Supply: onde entra o retail media
No lado direito está o bloco de “Supply”: Retail Media, Publisher e Supply Aggregation.
À medida que as RMNs querem monetizar o seu supply omnicanal — onsite, offsite, app, CTV, DOOH —, o email torna-se peça central.
Os retailers têm bases de dados e newsletters próprias e esses emails são supply de altíssima intenção: compras, tickets médios, histórico.
Integrar esse inventário numa RMN permite fechar o loop impressão → clique → visita → compra com enorme precisão.
A parte de “Supply Aggregation” remete para redes que juntam newsletters de múltiplos publishers e retailers e as empacotam para a procura — uma espécie de “rede de email” dentro do open internet.
A mensagem:
uma RMN omnicanal sem estratégia robusta de email está incompleta — e está a perder dinheiro.
Medição: do performance ao mid/upper funnel
Historicamente, email = performance:
aberturas
cliques
conversões
Mas já existem métricas de marca: brand lift, atenção, incrementalidade.
Ou seja, email aproxima-se dos restantes canais do open internet — DOOH, CTV, audio, retail media — onde a fronteira entre brand e performance se está a dissolver.
A mensagem de fundo: email é um “overlooked ecosystem” cheio de ineficiências
O diagnóstico de Ciaran é direto:
O email é um canal crítico, subvalorizado e subservido pelo AdTech.
Os publishers refugiaram-se nele, construindo fossos competitivos (listas, newsletters, relações diretas). Mas a camada programática não acompanhou.
Temos um desajuste enorme entre valor vs preço:
bases muito qualificadas e com identidade forte vendidas via IOs manuais ou despejadas no open market a CPC de saldo.
Além disso:
O ecossistema é complexo e muitos buyers não sabem como o ativar.
Falta standardização no planeamento omnicanal.
Falta integração nos dashboards de retail/commerce media.
Falta produto.
Falta educação.
Os vendors do sketch — LiveIntent, Passendo, beehiiv, Google GAM — são apenas o início de uma nova categoria: email ad tech especializado.
A ter em conta:
Para publishers: O email não é só fidelização. É inventário premium, com identidade forte.
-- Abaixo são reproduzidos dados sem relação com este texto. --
Lemma put_object_ok input trailers w w' out names :
  plain_bucket (PutObjectInput_bucket input) -> plain_key (PutObjectInput_key input) names -> ends_with (str "/") (PutObjectInput_key input) = false ->
  put_object root input trailers w = Some (w', Ok out) ->
  exists s, put_did input trailers names w w' s /\
    put_output (hex (checksum Md5 (concat (st_pieces s)))) (hasher_finalize (foldl hasher_update (st_hasher s) (st_pieces s))) out.
Proof.
  intros [Hb _] Hk Hdir E. unfold put_object in E. cbv zeta in E.
  apply M_bind_ok in E as (w1 & u1 & E1 & E). apply fail_if_ok in E1 as [-> _].
  apply M_bind_ok in E as (w2 & body & E2 & E). apply lift_ok in E2 as [-> Hbody%ok_or_Ok].
  apply M_bind_ok in E as (w3 & q & E3 & E). rewrite (object_path_of _ _ names) in E3 by done. injection E3 as <- <-.
  apply M_bind_ok in E as (w4 & u4 & E4 & E). apply reads_if_none_match in E4 as ->.
  apply M_bind_ok in E as (w5 & u5 & E5 & E). apply reads_if_match in E5 as ->.
  apply M_bind_ok in E as (w6 & hasher & E6 & E). apply lift_ok in E6 as [-> Hh]. rewrite Hdir in E.
  apply M_bind_ok in E as (w7 & [md5_sum ck] & E7 & E). apply M_bind_ok in E as (w8 & u8 & E8 & E).
  apply M_bind_ok in E as (w9 & u9 & E9 & E). apply M_ret_ok in E as [-> ->].
  destruct (file_writer_ok _ _ _ _ _ (fun content => exists pieces, content = concat pieces /\ blob_read body = (pieces, None) /\
    md5_sum = hex (checksum Md5 (concat pieces)) /\ ck = hasher_finalize (foldl hasher_update hasher pieces) /\
    exists declared, trailer_checksums trailers (put_checksum input) = Ok declared /\ sums_equal ck declared = true) E7)
    as (? & (pieces & -> & Hr & Hm & Hck & Hdecl) & W1); [by apply object_not_tmp, Hk| |].
  { intros v v' _ Ev. apply put_body_ok in Ev as (pieces & declared & t & ? & ? & ? & ? & ? & ?). exists (concat pieces), t. split; [|done]. eauto 10. }
  apply (save_json_ok _ "b"%byte) in E8 as (ab & Hab & W2); [|by apply metadata_name_ok|done|done].
  apply (save_json_ok _ "b"%byte) in E9 as (ib & Hib & W3); [|apply internal_info_name_ok|done|done].
  eexists {| st_pieces := pieces; st_hasher := hasher; st_attrs := ab; st_info := ib; st_tmps := (_, _, _); st_files := (files w7, files w8) |}.
  split; [|by subst]. unfold put_did. cbn [st_pieces st_hasher st_attrs st_info st_tmps st_files fst snd]. rewrite <- Hck, <- Hm, Hbody. cbn. rewrite Hr.
  split_and!; try done; [exact W1|exact W2|exact W3].
Qed.
(* ===== verification/FsMultipart.v ===== *)
(** * Multipart uploads: what a completed upload is (crates/s3s-fs/src/s3.rs)

    The loop over the parts reads the file of each part and appends it to the object; a completed
    upload is the parts of the upload, in order and without gaps. *)

From stdpp Require Import gmap.
From S2P Require Import Prelude.
From S2P Require Import Str.
From S2P Require Import ErrorCode.
From S2P Require Import Handler.
From S2P Require Import Authorization.
From S2P Require Import SigV2.
From S2P Require Import SignatureCheck.
From S2P Require Import Stream.
From S2P Require Import Body.
From S2P Require Import Blob.
From S2P Require Import Request.
From S2P Require Import Range.
From S2P Require Import ETag.
From S2P Require Import Timestamp.
From S2P Require Import Xml.
From S2P Require Import XmlDtoA.
From S2P Require Import XmlDtoC.
From S2P Require Import XmlOutputs.
From S2P Require Import Rfc2047.
From S2P Require Import HttpDe.
From S2P Require Import OpsTypes.
From S2P Require Import FsTree.
From S2P Require Import Checksums.
From S2P Require Import FsList.
From S2P Require Import FsStore.
From S2P Require Import FsObjects.
From S2P Require Import FsUploads.
From S2P Require Import FsReference.
From S2P Require Import FsSamples.
From S2P Require Import FsFrame.
From S2P Require Import FsProps.

Section Multipart.
Context `{FsDeps} (root : AbsPath).
Abbreviation FS := (ST World).

(** ** The parts *)

Definition part_file (upload_id : Uuid) (n : Z) : AbsPath := root ++ [upload_part_name upload_id n].

(** The part has the number [n], its file has [data], and it is large enough or the last. *)
Definition part_of (fs : Files) (upload_id : Uuid) (total n : Z) (part : CompletedPart) (data : bytes) : Prop :=
  CompletedPart_part_number part = Some n /\ (exists t, fs !! part_file upload_id n = Some (FileNode data t)) /\ (n = total \/ (MIN_PART <= len data)%Z).

(** The parts from the number [n] on. *)
Fixpoint parts_of (fs : Files) (upload_id : Uuid) (total n : Z) (parts : list CompletedPart) (datas : list bytes) : Prop :=
  match parts, datas with
  | [], [] => True
  | part :: parts', data :: datas' => part_of fs upload_id total n part data /\ parts_of fs upload_id total (n + 1) parts' datas'
  | _, _ => False
  end.

Definition part_digest (data : bytes) : bytes := checksum Md5 data.

Lemma part_path_of upload_id n w : length upload_id = 16 -> resolve_upload_part_path root upload_id n w = Some (w, Ok (part_file upload_id n)).
Proof. intros Hu. apply resolve_name, upload_part_name_ok, Hu. Qed.

Lemma read_file_ok fs p data : read_file fs p = Ok data -> exists t, fs !! p = Some (FileNode data t).
Proof. unfold read_file. destruct (stat fs p) as [[]|] eqn:E; [|done|done]. intros [= ->]. apply stat_ok in E. eauto. Qed.

Lemma io_read_ok w w' p data : io_ (fun fs => read_file fs p) w = Some (w', Ok data) -> w' = w /\ exists t, files w !! p = Some (FileNode data t).
Proof.
  unfold io_, try_. destruct (read_file (files w) p) eqn:E; cbn; [|done]. intros [= <- ->]. split; [done|]. by apply read_file_ok.
Qed.

(** One turn of the loop. *)
Lemma assemble_part_ok u total tmp a part w w' a' : length u = 16 -> assemble_part root u total tmp a part w = Some (w', Ok a') ->
  exists data t, part_of (files w) u total (as_cnt a + 1) part data /\ files w' = <[tmp := FileNode (as_content a') t]> (files w) /\
    as_cnt a' = (as_cnt a + 1)%Z /\ as_content a' = as_content a ++ data /\ as_hasher a' = foldl hasher_update (as_hasher a) (read_pieces data) /\
    as_md5_hashes a' = as_md5_hashes a ++ [part_digest data] /\ as_completed a' = as_completed a ++ [(as_cnt a + 1, part_file u (as_cnt a + 1))%Z].
Proof.
  intros Hu E. unfold assemble_part in E. cbv zeta in E.
  apply M_bind_ok in E as (w1 & n & E1 & E). apply lift_ok in E1 as [-> Hn%ok_or_Ok].
  apply M_bind_ok in E as (w2 & u2 & E2 & E). apply fail_if_ok in E2 as [-> Hc%negb_false_iff%Z.eqb_eq]. subst n.
  apply M_bind_ok in E as (w3 & q & E3 & E). rewrite part_path_of in E3 by done. injection E3 as <- <-.
  apply M_bind_ok in E as (w4 & i & E4 & E). apply reads_load_part_info in E4 as ->.
  apply M_bind_ok in E as (w5 & sv & E5 & E). apply panic_none_ok in E5 as [-> _].
  apply M_bind_ok in E as (w6 & u6 & E6 & E). apply fail_if_ok in E6 as [-> _].
  apply M_bind_ok in E as (w7 & data & E7 & E). apply io_read_ok in E7 as [-> Hf].
  apply M_bind_ok in E as (w8 & u8 & E8 & E). apply io_now_ok in E8 as [t E8%write_file_ok].
  apply M_bind_ok in E as (w9 & u9 & E9 & E). apply fail_if_ok in E9 as [-> Hmin]. apply M_ret_ok in E as [-> ->].
  exists data, t. unfold part_of. cbn [as_cnt as_content as_hasher as_md5_hashes as_completed]. split_and!; try done.
  - apply andb_false_iff in Hmin as [Hm|Hm]; [left; by apply negb_false_iff, Z.eqb_eq in Hm|right; by apply Z.ltb_ge in Hm].
  - f_equal. f_equal. unfold part_digest. rewrite <- (read_pieces_concat data) at 2. exact (ck_pieces Md5 (read_pieces data)).
Qed.

Lemma part_of_insert fs u total n part data tmp x : tmp <> part_file u n -> part_of (<[tmp := x]> fs) u total n part data -> part_of fs u total n part data.
Proof. intros Hne (H1 & [t Hf] & H3). split_and!; [done| |done]. exists t. by rewrite lookup_insert_ne in Hf. Qed.

Lemma parts_of_insert fs u total tmp x parts : (forall n, tmp <> part_file u n) -> forall n datas,
  parts_of (<[tmp := x]> fs) u total n parts datas -> parts_of fs u total n parts datas.
Proof.
  intros Hne. induction parts as [|part parts IH]; intros n [|data datas]; cbn; [done..|]. intros [Hp Hs]. split; [by eapply part_of_insert|by apply IH].
Qed.

(** The whole loop: the content is the data of the parts, one after the other. *)
Lemma assemble_ok u total tmp parts : length u = 16 -> (forall n, tmp <> part_file u n) -> forall a w w' a',
  assemble root u total tmp parts a w = Some (w', Ok a') ->
  exists datas, parts_of (files w) u total (as_cnt a + 1) parts datas /\ as_content a' = as_content a ++ concat datas /\
    as_hasher a' = foldl hasher_update (as_hasher a) (concat (map read_pieces datas)) /\ as_md5_hashes a' = as_md5_hashes a ++ map part_digest datas /\
    (forall x, x ∈ as_completed a' -> x ∈ as_completed a \/ exists n, x.2 = part_file u n) /\
    (parts <> [] -> exists t, files w' = <[tmp := FileNode (as_content a') t]> (files w)).
Proof.
  intros Hu Hne. induction parts as [|part parts IH]; intros a w w' a' E; cbn [assemble] in E.
  { apply M_ret_ok in E as [-> ->]. exists []. cbn. rewrite !app_nil_r. split_and!; try done. by left. }
  apply M_bind_ok in E as (w1 & a1 & E1 & E). apply assemble_part_ok in E1 as (data & t & Hp & Hf & Hc & Hco & Hh & Hm & Hcm); [|done].
  destruct (IH _ _ _ _ E) as (datas & Hps & Hco' & Hh' & Hm' & Hcm' & Hf').
  exists (data :: datas). rewrite Hf, Hc in Hps. apply parts_of_insert in Hps; [|done]. cbn [parts_of map concat]. split_and!.
  - done.
  - done.
  - by rewrite Hco', Hco, <- app_assoc.
  - by rewrite Hh', Hh, foldl_app.
  - by rewrite Hm', Hm, <- app_assoc.
  - intros x [Hx|Hx]%Hcm'; [|by right]. rewrite Hcm in Hx. apply elem_of_app in Hx as [Hx| ->%list_elem_of_singleton]; [by left|right; by eexists].
  - intros _. destruct parts as [|part' parts'].
    + apply M_ret_ok in E as [-> ->]. by exists t.
    + destruct Hf' as [t' ->]; [done|]. exists t'. by rewrite Hf, insert_insert_eq.
Qed.

Lemma concat_pieces datas : concat (concat (map read_pieces datas)) = concat datas.
Proof. induction datas as [|d datas IH]; [done|]. cbn [map concat]. by rewrite concat_app, read_pieces_concat, IH. Qed.

Lemma parts_of_length fs u total parts : forall n datas, parts_of fs u total n parts datas -> length datas = length parts.
Proof. induction parts as [|part parts IH]; intros n [|d datas]; cbn; [done..|]. intros [_ Hs]. f_equal. by eapply IH. Qed.

Lemma tmp_not_part n u m : root ++ [tmp_name n] <> part_file u m.
Proof. by apply (tmp_not_own _ _ _ "u"%byte). Qed.

(** The ETag of an upload with these parts. *)
Definition upload_e_tag (datas : list bytes) : bytes :=
  hex (checksum Md5 (concat (map part_digest datas))) ++ str "-" ++ fmt_dec (Z.of_nat (length datas)).

Lemma complete_body_ok u parts hasher expected n w w' e_tag sums completed : length u = 16 -> parts <> [] -> fresh hasher ->
  complete_body root u parts hasher expected (root ++ [tmp_name n]) w = Some (w', Ok (e_tag, sums, completed)) ->
  exists datas t, parts_of (files w) u (Z.of_nat (length parts)) 1 parts datas /\
    files w' = <[root ++ [tmp_name n] := FileNode (concat datas) t]> (files w) /\
    e_tag = upload_e_tag datas /\ sums = sums_of hasher (concat datas) /\ meets sums expected /\
    forall x, x ∈ completed -> exists m, x.2 = part_file u m.
Proof.
  intros Hu Hne Hh E. unfold complete_body in E. cbv zeta in E.
  apply M_bind_ok in E as (w1 & total & E1 & E). apply panic_none_ok in E1 as [-> Ht].
  assert (total = Z.of_nat (length parts)) as -> by (destruct (_ <=? _)%Z in Ht; [by injection Ht|done]).
  apply M_bind_ok in E as (w2 & a & E2 & E). apply M_bind_ok in E as (w3 & u3 & E3 & E). apply M_ret_ok in E as [-> [= -> -> ->]].
  apply fail_if_ok in E3 as [-> Hm]. apply assemble_ok in E2 as (datas & Hp & Hc & Hha & Hd & Hco & Hf); [|done|intros m; apply tmp_not_part].
  cbn [as_cnt as_content as_hasher as_md5_hashes as_completed app] in *. destruct (Hf Hne) as [t Hf'].
  rewrite Hha, hasher_sums, concat_pieces in Hm |- * by done. exists datas, t. split_and!; [done|by rewrite Hf', Hc| |done| |].
  - unfold multipart_e_tag, upload_e_tag. rewrite Hd, length_map. f_equal. exact (f_equal hex (ck_pieces Md5 (map part_digest datas))).
  - apply checksum_mismatch_None. by destruct (checksum_mismatch _ _).
  - intros x Hx. apply Hco in Hx as [Hx|Hx]; [by apply elem_of_nil in Hx|done].
Qed.

(** ** The owner of an upload *)

Lemma load_json_ok {A} x (parse : bytes -> result S3ErrorCode (option A)) w w' a : name_ok x = true ->
  load_json (resolve_abs_path root x) parse w = Some (w', Ok (Some a)) ->
  w' = w /\ exists b t, files w !! (root ++ [x]) = Some (FileNode b t) /\ parse b = Ok (Some a).
Proof.
  intros Hx E. unfold load_json in E. apply M_bind_ok in E as (w1 & q & E1 & E). rewrite resolve_name in E1 by done. injection E1 as <- <-.
  apply M_bind_ok in E as (w2 & e & E2 & E). apply reads_exists in E2 as ->. destruct e; [|by apply M_ret_ok in E as [_ ?]].
  apply M_bind_ok in E as (w3 & b & E3 & E). apply io_read_ok in E3 as [-> [t Hf]]. apply lift_ok in E as [-> Hp]. eauto.
Qed.

(** The caller started the upload. *)
Definition owns (fs : Files) (credentials : option Request.Credentials) (u : Uuid) : Prop :=
  exists b t, fs !! (root ++ [upload_info_name u]) = Some (FileNode b t) /\ access_key_from_slice b = Some (cred_access_key <$> credentials).

Lemma open_upload_ok credentials id w w' u : open_upload root credentials id w = Some (w', Ok u) ->
  w' = w /\ uuid_parse_str id = Some u /\ length u = 16 /\ owns (files w) credentials u.
Proof.
  intros E. unfold open_upload in E. apply M_bind_ok in E as (w1 & u1 & E1 & E). apply lift_ok in E1 as [-> Hu%ok_or_Ok].
  pose proof (uuid_parsed _ _ Hu) as Hl. apply M_bind_ok in E as (w2 & mine & E2 & E). apply M_bind_ok in E as (w3 & u3 & E3 & E).
  apply M_ret_ok in E as [-> ->]. apply fail_if_ok in E3 as [-> ->%negb_false_iff]. unfold verify_upload_id in E2.
  apply M_bind_ok in E2 as (w4 & ak & E4 & E2). apply M_ret_ok in E2 as [-> Eo]. destruct ak as [ak|]; [|done].
  symmetry in Eo. apply bool_decide_eq_true in Eo as ->. apply load_json_ok in E4 as (-> & b & t & Hf & Hb); [|by apply upload_info_name_ok].
  split_and!; try done. exists b, t. split; [done|]. unfold parse_access_key in Hb. destruct (access_key_from_slice b); [|done]. by injection Hb as ->.
Qed.

(** ** What is removed after an upload *)

(** The handler leaves what is at [p]. *)
Definition spares {A} (p : AbsPath) (m : FS A) : Prop := forall w w' r, m w = Some (w', r) -> files w' !! p = files w !! p.

Lemma spares_bind {A B} p (m : FS A) (k : A -> FS B) : spares p m -> (forall a, spares p (k a)) -> spares p (m ≫= k).
Proof.
  intros Hm Hk w w' r E. unfold mbind, ST_bind in E. destruct (m w) as [[w1 [a|e]]|] eqn:Em; [| |done].
  - rewrite (Hk _ _ _ _ E). by eapply Hm.
  - injection E as <- <-. by eapply Hm.
Qed.
Lemma spares_reads {A} p (m : FS A) : read_only m -> spares p m.
Proof. intros Hm w w' r E. by apply Hm in E as ->. Qed.
Lemma spares_failed {A} p (m : FS A) : spares p m -> spares p (failed m).
Proof. intros Hm w w' r E. unfold failed in E. destruct (m w) as [[w1 [a|e]]|] eqn:Em; [..|done]; injection E as <- <-; by eapply Hm. Qed.
Lemma spares_remove p q : q <> p -> spares p (remove_file_if_exists q).
Proof.
  intros Hne w w' r. unfold remove_file_if_exists, remove_file. destruct (stat (files w) q) as [[]|[]]; cbn; intros [= <- _]; try done.
  by apply lookup_delete_ne.
Qed.
Lemma spares_remove_own p x : name_ok x = true -> root ++ [x] <> p -> spares p (q ← resolve_abs_path root x; remove_file_if_exists q).
Proof.
  intros Hx Hne w w' r E. unfold mbind, ST_bind in E. rewrite resolve_name in E by done. by eapply spares_remove.
Qed.

Lemma spares_remove_upload p b k u completed : length u = 16 -> (forall x, root ++ [x] <> p) -> (forall x, x ∈ completed -> exists m, x.2 = part_file u m) ->
  spares p (remove_upload root b k u completed).
Proof.
  intros Hu Hp Hc. unfold remove_upload. apply spares_bind; [by apply spares_failed, spares_remove_own; [apply metadata_name_ok|]|]. intros f1. apply spares_bind.
  - induction completed as [|[n q] l IH]; cbn [remove_parts]; [apply spares_reads, reads_ret|].
    apply spares_bind; [|intros f2; apply spares_bind; [by apply spares_failed, spares_remove_own; [apply upload_part_info_name_ok|]|]].
    + apply spares_failed, spares_remove. destruct (Hc (n, q)) as [m Hm]; [by left|]. cbn in Hm. rewrite Hm. apply Hp.
    + intros f3. apply spares_bind; [apply IH; intros x Hx; apply Hc; by right|]. intros f. apply spares_reads, reads_ret.
  - intros f2. destruct (f1 || f2); [apply spares_reads, reads_ret|]. apply spares_bind; [|intros _; apply spares_reads, reads_ret].
    by apply spares_failed, spares_remove_own; [apply upload_info_name_ok|].
Qed.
Vale investir num stack próprio, curated deals e integração em retail/commerce media.
Para anunciantes e agências: Provavelmente tens o email encostado ao CRM. Mas a combinação de identity + contexto + métricas faz dele um canal perfeito fora dos walled gardens.
Para empresas de AdTech: A oportunidade está clara - normalizar acesso ao inventário; integrá-lo com identity graphs e RMNs; resolver render, targeting e measurement; transformar o canal num stack industrializado
Conclusão
O diagrama de Ciaran não é apenas um sketch bonito.
É uma tese clara: O email é um ecossistema crucial do open internet, cheio de fricção técnica e ineficiências comerciais — e quem o industrializar tem uma oportunidade gigantesca pela frente.